==== Given data

(* ===== verification/TcpStream.v ===== *)
(** * Transmission control: the receive stream

    The bytes of a connection form a queue: [stream_in_order] relates the
    receive path of tcp.c (arriving text on one side, [tcp_receive] on the
    other) to a FIFO, for the segments that the code assumes ("the idealized
    segment that begins at RCV.NXT and does not exceed the window").  The rest
    of the file is about the segments that the code does not bring into that
    form. *)

From Stdlib Require Import ZArith Lia.
From S2P Require Import Prelude Bytes NetUtil Pipe Tcp TcpSafe.

(** Text with an ACK, without SYN, RST or FIN. *)
Definition text_flags (flags : Z) : bool :=
  TCP_FLG_ISSET flags TCP_FLG_ACK && negb (TCP_FLG_ISSET flags TCP_FLG_RST) &&
  negb (TCP_FLG_ISSET flags TCP_FLG_SYN) && negb (TCP_FLG_ISSET flags TCP_FLG_FIN).

(** What happens at one connection: a segment with text, or a read. *)
Inductive io := Arrive (seg : tcp_segment_info) (flags : Z) (d : list Z) | Read (n : Z).

(** The FIFO that a connection stands for: the bytes not yet read and the
    sequence number expected next; [nxt0] is the last number sent. *)
Record fifo := { fq : list Z; fnxt : Z }.
Definition fits (snd_nxt0 : Z) (seg : tcp_segment_info) (flags : Z) (d : list Z) (q : fifo) : bool :=
  (seg_seq seg =? fnxt q) && (seg_len seg =? Z.of_nat (length d)) && (0 <? Z.of_nat (length d)) &&
  (Z.of_nat (length (fq q)) + Z.of_nat (length d) <=? BUFSIZE) &&
  (fnxt q + (BUFSIZE - Z.of_nat (length (fq q))) <? 2 ^ 32) &&
  text_flags flags && (seg_ack seg <=? snd_nxt0).
Definition fifo_step (snd_nxt0 : Z) (e : io) (q : fifo) : option (list Z * fifo) :=
  match e with
  | Arrive seg flags d =>
      if fits snd_nxt0 seg flags d q then Some ([], {| fq := fq q ++ d; fnxt := fnxt q + Z.of_nat (length d) |}) else None
  | Read n =>
      if (0 <=? n) && (0 <? Z.of_nat (length (fq q)))
      then Some (take (Z.to_nat n) (fq q), {| fq := drop (Z.to_nat n) (fq q); fnxt := fnxt q |}) else None
  end.

(** A script, by any such machine; the outputs in order. *)
Fixpoint script {S} (step : io -> S -> option (list Z * S)) (l : list io) (s : S) : option (list (list Z) * S) :=
  match l with
  | [] => Some ([], s)
  | e :: l' =>
      match step e s with
      | None => None
      | Some (out, s') => match script step l' s' with Some (outs, s'') => Some (out :: outs, s'') | None => None end
      end
  end.

Section Stream.
Context {I : Type} `{IpQuiet I}.
Abbreviation tcp := (tcp I).
Implicit Types (i j : nat) (p : tcp_pcb) (s : tcp).
Context (i : nat) (lo fo : ip_endpoint).

Definition conn_step (e : io) s : option (list Z * tcp) :=
  match e with
  | Arrive seg flags d => match tcp_segment_arrives seg flags d lo fo s with Done _ s' => Some ([], s') | _ => None end
  | Read n => match tcp_receive false (tcp_pcb_id i) n s with Done (Return (_, out)) s' => Some (out, s') | _ => None end
  end.

(** The bytes received and not yet read. *)
Definition pending p : list Z := take (Z.to_nat (BUFSIZE - rcv_wnd (prcv p))) (buf p).
Definition fifo_of p : fifo := {| fq := pending p; fnxt := rcv_nxt (prcv p) |}.

(** An established connection between [lo] and [fo] in block [i]. *)
Record connected (snd_nxt0 : Z) s : Prop := {
  cn_table : length (pcbs s) = TCP_PCB_SIZE;
  cn_select : tcp_pcb_select s lo (Some fo) = Some i;
  cn_state : state (pcbof s i) = ESTABLISHED;
  cn_nxt : snd_nxt (psnd (pcbof s i)) = snd_nxt0;
  cn_rcv : 0 <= rcv_nxt (prcv (pcbof s i)) < 2 ^ 32;
  cn_wnd : 0 <= rcv_wnd (prcv (pcbof s i)) <= BUFSIZE;
  cn_buf : length (buf (pcbof s i)) = Z.to_nat BUFSIZE;
}.

(** What selection looks at, and what else matters to the stream. *)
Definition eview p := (state p, local p, foreign p).
Definition cview p := (eview p, prcv p, buf p, snd_nxt (psnd p)).
Lemma select_view s s' l f : eview <$> pcbs s' = eview <$> pcbs s -> tcp_pcb_select s' l f = tcp_pcb_select s l f.
Proof.
  unfold tcp_pcb_select. generalize (pcbs s) (pcbs s') 0%nat (@None nat). intros l1 l2. revert l1. induction l2 as [|p2 l2 IH]; intros [|p1 l1] k o E; try done.
  cbn [fmap list_fmap] in E. injection E as E1 E2 E3 E'. cbn [select_loop]. unfold endpoint_match. rewrite E1, E2, E3. by rewrite !(IH l1 _ _ E').
Qed.
Lemma cview_eview s s' : cview <$> pcbs s' = cview <$> pcbs s -> eview <$> pcbs s' = eview <$> pcbs s.
Proof. intros E. apply (f_equal (fmap (fun x => fst (fst (fst x))))) in E. by rewrite <- !list_fmap_compose in E. Qed.

Lemma sound_at {A B} bad (m : K tcp A) (k : A -> K tcp B) post a s s' : m s = Done a s' -> sound bad (k a) post s' -> sound bad (kbind m k) post s.
Proof. intros E Hk. apply sound_bind. unfold sound at 1. by rewrite E. Qed.
Lemma sound_wr {B} bad j f (k : unit -> K tcp B) post s :
  sound bad (k tt) post (set_pcbs (alter f j (pcbs s)) s) -> sound bad (kbind (wr j f) k) post s.
Proof. done. Qed.

Lemma pending_length p : length (buf p) = Z.to_nat BUFSIZE -> 0 <= rcv_wnd (prcv p) <= BUFSIZE ->
  Z.of_nat (length (pending p)) = BUFSIZE - rcv_wnd (prcv p).
Proof. intros Hb Hw. unfold pending. rewrite length_take, Hb. lia. Qed.

(** Text copied in behind what is pending, and the window taken down by it. *)
Lemma pending_splice p p' d w : length (buf p) = Z.to_nat BUFSIZE -> 0 <= rcv_wnd (prcv p) <= BUFSIZE ->
  rcv_wnd (prcv p') = w -> buf p' = splice (Z.to_nat (BUFSIZE - rcv_wnd (prcv p))) d (buf p) ->
  w = rcv_wnd (prcv p) - Z.of_nat (length d) -> 0 <= w -> pending p' = pending p ++ d.
Proof.
  intros Hb Hw Ew Eb -> Hd. unfold pending. rewrite Ew, Eb. unfold splice. rewrite app_assoc, take_app_le.
  - rewrite take_ge; [done|]. rewrite length_app, length_take, Hb. lia.
  - rewrite length_app, length_take, Hb. lia.
Qed.

(** The ACK processing of an established connection. *)
Lemma ack_text_sound seg n0 s : connected n0 s -> seg_ack seg <= n0 ->
  sound False (ack_established seg i) (fun go s' => go = true /\ cview <$> pcbs s' = cview <$> pcbs s) s.
Proof.
  intros [] Ha. unfold ack_established. apply sound_rd. unfold id.
  destruct (Z.ltb_spec (snd_nxt (psnd (pcbof s i))) (seg_ack seg)); [lia|]. apply sound_bind.
  eapply (sound_mono _ _ (fun go s' => go = true /\ cview <$> pcbs s' = cview <$> pcbs s)).
  - destruct (_ && _).
    + skip (@cview). skip (@cview). skip (@cview). cbn. split; [done|]. congruence.
    + by destruct (_ <? _).
  - intros go s1 [-> E]. cbn [negb]. apply sound_rd. unfold id. pose proof (view_pcbof _ _ _ i E) as E1. unfold cview, eview in E1. simplify_eq.
    replace (state (pcbof s1 i)) with ESTABLISHED by congruence. done.
Qed.

Lemma isset_split flags : text_flags flags = true -> TCP_FLG_ISSET flags TCP_FLG_ACK = true /\ TCP_FLG_ISSET flags TCP_FLG_RST = false /\
  TCP_FLG_ISSET flags TCP_FLG_SYN = false /\ TCP_FLG_ISSET flags TCP_FLG_FIN = false.
Proof. unfold text_flags. by destruct (TCP_FLG_ISSET flags TCP_FLG_ACK), (TCP_FLG_ISSET flags TCP_FLG_RST), (TCP_FLG_ISSET flags TCP_FLG_SYN), (TCP_FLG_ISSET flags TCP_FLG_FIN). Qed.

(** An acceptable segment without RST or SYN gets to the ACK. *)
Lemma otherwise_ack seg flags d s : synchronized (state (pcbof s i)) = true -> seg_acceptable seg (pcbof s i) = true ->
  TCP_FLG_ISSET flags TCP_FLG_RST = false -> TCP_FLG_ISSET flags TCP_FLG_SYN = false ->
  seg_otherwise seg flags d lo fo i s =
  (go <- seg_ack_field seg flags lo fo i ;; if negb go then kret tt else seg_text seg d i ;; seg_fin seg flags i) s.
Proof.
  intros Hs Ha Hr Hy. unfold seg_otherwise, seg_sequence, seg_rst, seg_syn, rd, kgets, id. unfold kbind at 1 2. rewrite Ha, andb_false_r.
  cbn [kret negb]. unfold kbind at 1 2. rewrite Hs, Hr. cbn [andb kret negb]. unfold kbind at 1 2. by rewrite Hs, Hy.
Qed.

(** In-order text within the window is acceptable. *)
Lemma in_order_acceptable seg p : seg_seq seg = rcv_nxt (prcv p) -> 0 <= rcv_nxt (prcv p) -> seg_len seg <> 0 -> 0 < rcv_wnd (prcv p) ->
  rcv_nxt (prcv p) + rcv_wnd (prcv p) < 2 ^ 32 -> seg_acceptable seg p = true.
Proof.
  intros Hq Hn Hl Hw Hr. unfold seg_acceptable. rewrite Hq, (u32_small (rcv_nxt (prcv p) + rcv_wnd (prcv p))) by lia.
  destruct (Z.eqb_spec (seg_len seg) 0); [done|]. destruct (Z.eqb_spec (rcv_wnd (prcv p)) 0); [lia|]. by zcases; try lia.
Qed.

(** What text does to the buffer. *)
Lemma text_effect seg d s : (i < length (pcbs s))%nat -> state (pcbof s i) = ESTABLISHED -> 0 < Z.of_nat (length d) <= rcv_wnd (prcv (pcbof s i)) ->
  sound False (seg_text seg d i) (fun _ s' => eview <$> pcbs s' = eview <$> pcbs s /\
    snd_nxt (psnd (pcbof s' i)) = snd_nxt (psnd (pcbof s i)) /\
    buf (pcbof s' i) = splice (Z.to_nat (BUFSIZE - rcv_wnd (prcv (pcbof s i)))) d (buf (pcbof s i)) /\
    rcv_nxt (prcv (pcbof s' i)) = seg_seq seg +u seg_len seg /\
    rcv_wnd (prcv (pcbof s' i)) = u16 (rcv_wnd (prcv (pcbof s i)) - Z.of_nat (length d))) s.
Proof.
  intros Hi Hst Hd. unfold seg_text. apply sound_rd. rewrite Hst. destruct (Z.eqb_spec (Z.of_nat (length d)) 0); [lia|].
  apply sound_bind. unfold buf_append. apply sound_rd. unfold id.
  destruct (Z.ltb_spec BUFSIZE (BUFSIZE - rcv_wnd (prcv (pcbof s i)) + Z.of_nat (length d))); [lia|].
  unfold wr at 1, kmodify, sound at 1. set (s1 := set_pcbs _ s).
  assert (L1 : length (pcbs s1) = length (pcbs s)) by apply length_alter.
  apply sound_wr. set (s2 := set_pcbs _ s1). assert (L2 : length (pcbs s2) = length (pcbs s)) by by rewrite <- L1; apply length_alter.
  apply sound_wr. set (s3 := set_pcbs _ s2). assert (L3 : length (pcbs s3) = length (pcbs s)) by by rewrite <- L2; apply length_alter.
  destruct (output_ack_quiet i TCP_FLG_ACK s3) as (r & l & E & _); [done|]. eapply sound_at; [exact E|]. unfold sched_wakeup, kmodify, sound.
  assert (E3 : pcbof s3 i = set_prcv (set_rcv_wnd (u16 (rcv_wnd (prcv (pcbof s i)) - Z.of_nat (length d))) (set_rcv_nxt (seg_seq seg +u seg_len seg) (prcv (pcbof s i))))
    (set_buf (splice (Z.to_nat (BUFSIZE - rcv_wnd (prcv (pcbof s i)))) d (buf (pcbof s i))) (pcbof s i))).
  { unfold s3. rewrite pcbof_alter, decide_True by (done || lia). unfold s2. rewrite pcbof_alter, decide_True by (done || lia).
    unfold s1. by rewrite pcbof_alter, decide_True by (done || lia). }
  unfold pcbof in *. cbn [pcbs set_low]. rewrite E3. split; [|done].
  transitivity (eview <$> pcbs s2); [by apply (views_alter eview)|]. transitivity (eview <$> pcbs s1); by apply (views_alter eview).
Qed.
(** An acceptable segment with text gets to [seg_text]. *)
Lemma to_text bad n0 s seg flags d (post : unit -> tcp -> Prop) : connected n0 s -> seg_acceptable seg (pcbof s i) = true ->
  TCP_FLG_ISSET flags TCP_FLG_ACK = true -> TCP_FLG_ISSET flags TCP_FLG_RST = false -> TCP_FLG_ISSET flags TCP_FLG_SYN = false ->
  seg_ack seg <= n0 ->
  (forall s1, cview <$> pcbs s1 = cview <$> pcbs s -> sound bad (seg_text seg d i ;; seg_fin seg flags i) post s1) ->
  sound bad (tcp_segment_arrives seg flags d lo fo) post s.
Proof.
  intros Hc Ha Fa Fr Fs Hack Hk. pose proof Hc as [Ht Hsel Hst Hnx Hr Hw Hb].
  unfold tcp_segment_arrives. apply sound_get. rewrite Hsel, Hst.
  unfold sound. rewrite otherwise_ack by (done || by rewrite Hst).
  change (sound bad (go <- seg_ack_field seg flags lo fo i ;; if negb go then kret tt else seg_text seg d i ;; seg_fin seg flags i) post s).
  apply sound_bind. unfold seg_ack_field. rewrite Fa. cbn [negb]. apply sound_rd. unfold id. rewrite Hst.
  eapply sound_mono; [by apply (ack_text_sound seg n0)|]. intros go s1 [-> E1]. cbn [negb]. by apply Hk.
Qed.
(* ===== verification/TcpWitness.v ===== *)
(** * Transmission control: the theorems on concrete hosts *)

From Stdlib Require Import ZArith Lia.
From S2P Require Import Prelude Bytes NetUtil Pipe Tcp TcpSafe TcpStream TcpWire TcpHandshake TcpFlaws.

Module TcpHosts.
Definition ea : ip_endpoint := {| addr := 0x0100000a; port := TCP_SOURCE_PORT_MIN |}. (* 10.0.0.1 *)
Definition eb : ip_endpoint := {| addr := 0x0200000a; port := hton16 80 |}.           (* 10.0.0.2 *)
(** An established block: its window to send into, what it expects and has room for. *)
Definition est (lo fo : ip_endpoint) (nxt swnd rnxt rwnd : Z) : tcp_pcb :=
  set_state ESTABLISHED (set_mode TCP_PCB_MODE_SOCKET (set_local lo (set_foreign fo
    (set_psnd {| snd_nxt := nxt; snd_una := nxt; snd_wnd := swnd; snd_up := 0; snd_wl1 := 0; snd_wl2 := 0 |}
      (set_prcv {| rcv_nxt := rnxt; rcv_wnd := rwnd; rcv_up := 0 |} pcb0))))).
Definition host (p : tcp_pcb) (ip mtu : Z) : tcp wire :=
  {| pcbs := p :: repeat pcb0 15; ticks := 100; errno := 0; wakes := []; low := {| sent := []; w_iface := {| unicast := ip; dev_mtu := mtu |} |} |}.
Definition hostA (swnd : Z) (mtu : Z) : tcp wire := host (est ea eb 1000 swnd 2000 65535) (addr ea) mtu.
Definition hostB (rwnd : Z) : tcp wire := host (est eb ea 2000 65535 1000 rwnd) (addr eb) 1500.
Definition text (seq : Z) (d : list Z) : tcp_segment_info :=
  {| seg_seq := seq; seg_ack := 2000; seg_len := Z.of_nat (length d); seg_wnd := 65535; seg_up := 0 |}.

Lemma connA swnd mtu : connected 0 ea eb 1000 (hostA swnd mtu).
Proof. constructor; try reflexivity; by vm_compute. Qed.
Lemma connB rwnd : 0 <= rwnd <= BUFSIZE -> connected 0 eb ea 2000 (hostB rwnd).
Proof. intros Hr. constructor; try reflexivity; by vm_compute || done. Qed.

(** A client with an unconnected socket, a server listening on port 80. *)
Definition clientA : tcp wire := host (set_state CLOSED (set_mode TCP_PCB_MODE_SOCKET pcb0)) (addr ea) 1500.
Definition serverB : tcp wire := host (set_state LISTEN (set_mode TCP_PCB_MODE_SOCKET (set_local eb pcb0))) (addr eb) 1500.
End TcpHosts.
Import TcpHosts.

Lemma segments_follow_the_diagram_witness :
  match tcp_segment_arrives (text 1000 [104; 105]) PUSH [104; 105] eb ea (hostB 65535) with
  | Done _ s' => forall j, edge (state (pcbof (hostB 65535) j)) (state (pcbof s' j))
  | Panicked _ _ => exists i, tcp_pcb_select (hostB 65535) eb (Some ea) = Some i /\ rcv_wnd (prcv (pcbof (hostB 65535) i)) < Z.of_nat (length [104; 105])
  | Slept _ _ => False
  end.
Proof. exact (segments_follow_the_diagram (I := wire) (text 1000 [104; 105]) PUSH [104; 105] eb ea (hostB 65535)). Defined.

Lemma stream_in_order_witness :
  exists s', script (conn_step 0 eb ea) [Arrive (text 1000 [104; 105]) PUSH [104; 105]; Read 1; Arrive (text 1002 [33]) PUSH [33]; Read 5] (hostB 65535) =
    Some ([[]; [104]; []; [105; 33]], s') /\ connected 0 eb ea 2000 s' /\ fifo_of (pcbof s' 0) = {| fq := []; fnxt := 1003 |} /\
    rcv_wnd (prcv (pcbof s' 0)) = BUFSIZE - Z.of_nat (length (fq {| fq := []; fnxt := 1003 |})).
Proof. apply (stream_in_order (I := wire)); [apply connB; by vm_compute|by vm_compute]. Defined.

Lemma overlong_segment_overruns_witness :
  exists s', tcp_segment_arrives (text 1000 [1; 2]) PUSH [1; 2] eb ea (hostB 1) = Panicked "tcp_segment_arrives: pcb->buf overrun" s'.
Proof. apply (overlong_segment_overruns (I := wire) 0 eb ea 2000); done. Defined.

Lemma gap_is_skipped_witness :
  exists s', tcp_segment_arrives (text 1010 [7]) PUSH [7] eb ea (hostB 65535) = Done tt s' /\
    pending (pcbof s' 0) = pending (pcbof (hostB 65535) 0) ++ [7] /\
    rcv_nxt (prcv (pcbof s' 0)) = rcv_nxt (prcv (pcbof (hostB 65535) 0)) + 10 + Z.of_nat (length [7]).
Proof. apply (gap_is_skipped (I := wire) 0 eb ea 2000); [apply connB; by vm_compute|by vm_compute..]. Defined.

Lemma tcp_wire_roundtrip_witness :
  tcp_input (tcp_message 7 8 PUSH 100 [1; 2; 3] ea eb) (TCP_HDR_SIZE + Z.of_nat (length [1; 2; 3])) (addr ea) (addr eb) 0xff00000a (hostB 65535) =
  tcp_segment_arrives {| seg_seq := 7; seg_ack := 8; seg_len := seq_space PUSH [1; 2; 3]; seg_wnd := 100; seg_up := 0 |} PUSH [1; 2; 3] eb ea (hostB 65535).
Proof. apply (tcp_wire_roundtrip (I := wire)); try (by vm_compute). repeat (constructor; [by vm_compute|]). constructor. Defined.

Lemma send_reaches_receiver_witness : exists A' ms B' B'' r,
  tcp_send false (tcp_pcb_id 0) [104; 105; 33] (hostA 100 42) = Done (Return (Z.of_nat (length [104; 105; 33]))) A' /\ sent (low A') = sent (low (hostA 100 42)) ++ ms /\
  deliver 0xff00000a ms (hostB 65535) = Some B' /\
  tcp_receive false (tcp_pcb_id 0) (Z.of_nat (length (pending (pcbof (hostB 65535) 0) ++ [104; 105; 33]))) B' = Done (Return (r, pending (pcbof (hostB 65535) 0) ++ [104; 105; 33])) B''.
Proof.
  apply (send_reaches_receiver (hostA 100 42) (hostB 65535) 0 0 ea eb 1000 2000); [apply connA|reflexivity|reflexivity|apply connB; by vm_compute|by vm_compute..| |by vm_compute|by vm_compute|by vm_compute|by vm_compute|by vm_compute].
  repeat (constructor; [by vm_compute|]). constructor.
Defined.

Lemma handshake_establishes_witness : exists w A1 m1 B1 m2 A2 m3 B2 B3,
  tcp_connect false (tcp_pcb_id 0) eb clientA = Done (Wait w) A1 /\ sent (low A1) = sent (low clientA) ++ [m1] /\
  deliver 0xff00000a [m1] serverB = Some B1 /\ sent (low B1) = sent (low serverB) ++ [m2] /\
  deliver 0xff00000a [m2] A1 = Some A2 /\ sent (low A2) = sent (low A1) ++ [m3] /\
  deliver 0xff00000a [m3] B1 = Some B2 /\
  open_resume false w A2 = Done (Return (tcp_pcb_id 0)) A2 /\
  tcp_accept false (tcp_pcb_id 0) B2 = Done (Return (tcp_pcb_id 1, Some (client_end clientA))) B3 /\
  state (pcbof A2 0) = ESTABLISHED /\ state (pcbof B2 1) = ESTABLISHED /\
  rcv_nxt (prcv (pcbof B2 1)) = snd_nxt (psnd (pcbof A2 0)) /\ rcv_nxt (prcv (pcbof A2 0)) = snd_nxt (psnd (pcbof B2 1)).
Proof.
  apply (handshake_establishes clientA serverB 0 0 1 eb 0xff00000a); [| |by vm_compute..].
  - constructor; first [by vm_compute|unfold TCP_PCB_SIZE; lia].
  - constructor; [by vm_compute..|by eexists].
Defined.

Lemma closed_window_is_flooded_witness : exists A', tcp_send false (tcp_pcb_id 0) [1; 2; 3] (hostA 0 41) = Done (Return (Z.of_nat (length [1; 2; 3]))) A' /\
  snd_nxt (psnd (pcbof A' 0)) = 1000 +u Z.of_nat (length [1; 2; 3]) /\ snd_wnd (psnd (pcbof A' 0)) = 0.
Proof. apply (closed_window_is_flooded (hostA 0 41) 0 ea eb 1000); [apply connA|by vm_compute..]. Defined.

========

After locating the line holding "of the file" above, output exactly that line and every line after it through the line holding "Context (i : nat) (lo fo : ip_endpoint).". Include nothing else.

    of the file is about the segments that the code does not bring into that
    form. *)

From Stdlib Require Import ZArith Lia.
From S2P Require Import Prelude Bytes NetUtil Pipe Tcp TcpSafe.

(** Text with an ACK, without SYN, RST or FIN. *)
Definition text_flags (flags : Z) : bool :=
  TCP_FLG_ISSET flags TCP_FLG_ACK && negb (TCP_FLG_ISSET flags TCP_FLG_RST) &&
  negb (TCP_FLG_ISSET flags TCP_FLG_SYN) && negb (TCP_FLG_ISSET flags TCP_FLG_FIN).

(** What happens at one connection: a segment with text, or a read. *)
Inductive io := Arrive (seg : tcp_segment_info) (flags : Z) (d : list Z) | Read (n : Z).

(** The FIFO that a connection stands for: the bytes not yet read and the
    sequence number expected next; [nxt0] is the last number sent. *)
Record fifo := { fq : list Z; fnxt : Z }.
Definition fits (snd_nxt0 : Z) (seg : tcp_segment_info) (flags : Z) (d : list Z) (q : fifo) : bool :=
  (seg_seq seg =? fnxt q) && (seg_len seg =? Z.of_nat (length d)) && (0 <? Z.of_nat (length d)) &&
  (Z.of_nat (length (fq q)) + Z.of_nat (length d) <=? BUFSIZE) &&
  (fnxt q + (BUFSIZE - Z.of_nat (length (fq q))) <? 2 ^ 32) &&
  text_flags flags && (seg_ack seg <=? snd_nxt0).
Definition fifo_step (snd_nxt0 : Z) (e : io) (q : fifo) : option (list Z * fifo) :=
  match e with
  | Arrive seg flags d =>
      if fits snd_nxt0 seg flags d q then Some ([], {| fq := fq q ++ d; fnxt := fnxt q + Z.of_nat (length d) |}) else None
  | Read n =>
      if (0 <=? n) && (0 <? Z.of_nat (length (fq q)))
      then Some (take (Z.to_nat n) (fq q), {| fq := drop (Z.to_nat n) (fq q); fnxt := fnxt q |}) else None
  end.

(** A script, by any such machine; the outputs in order. *)
Fixpoint script {S} (step : io -> S -> option (list Z * S)) (l : list io) (s : S) : option (list (list Z) * S) :=
  match l with
  | [] => Some ([], s)
  | e :: l' =>
      match step e s with
      | None => None
      | Some (out, s') => match script step l' s' with Some (outs, s'') => Some (out :: outs, s'') | None => None end
      end
  end.

Section Stream.
Context {I : Type} `{IpQuiet I}.
Abbreviation tcp := (tcp I).
Implicit Types (i j : nat) (p : tcp_pcb) (s : tcp).
Context (i : nat) (lo fo : ip_endpoint).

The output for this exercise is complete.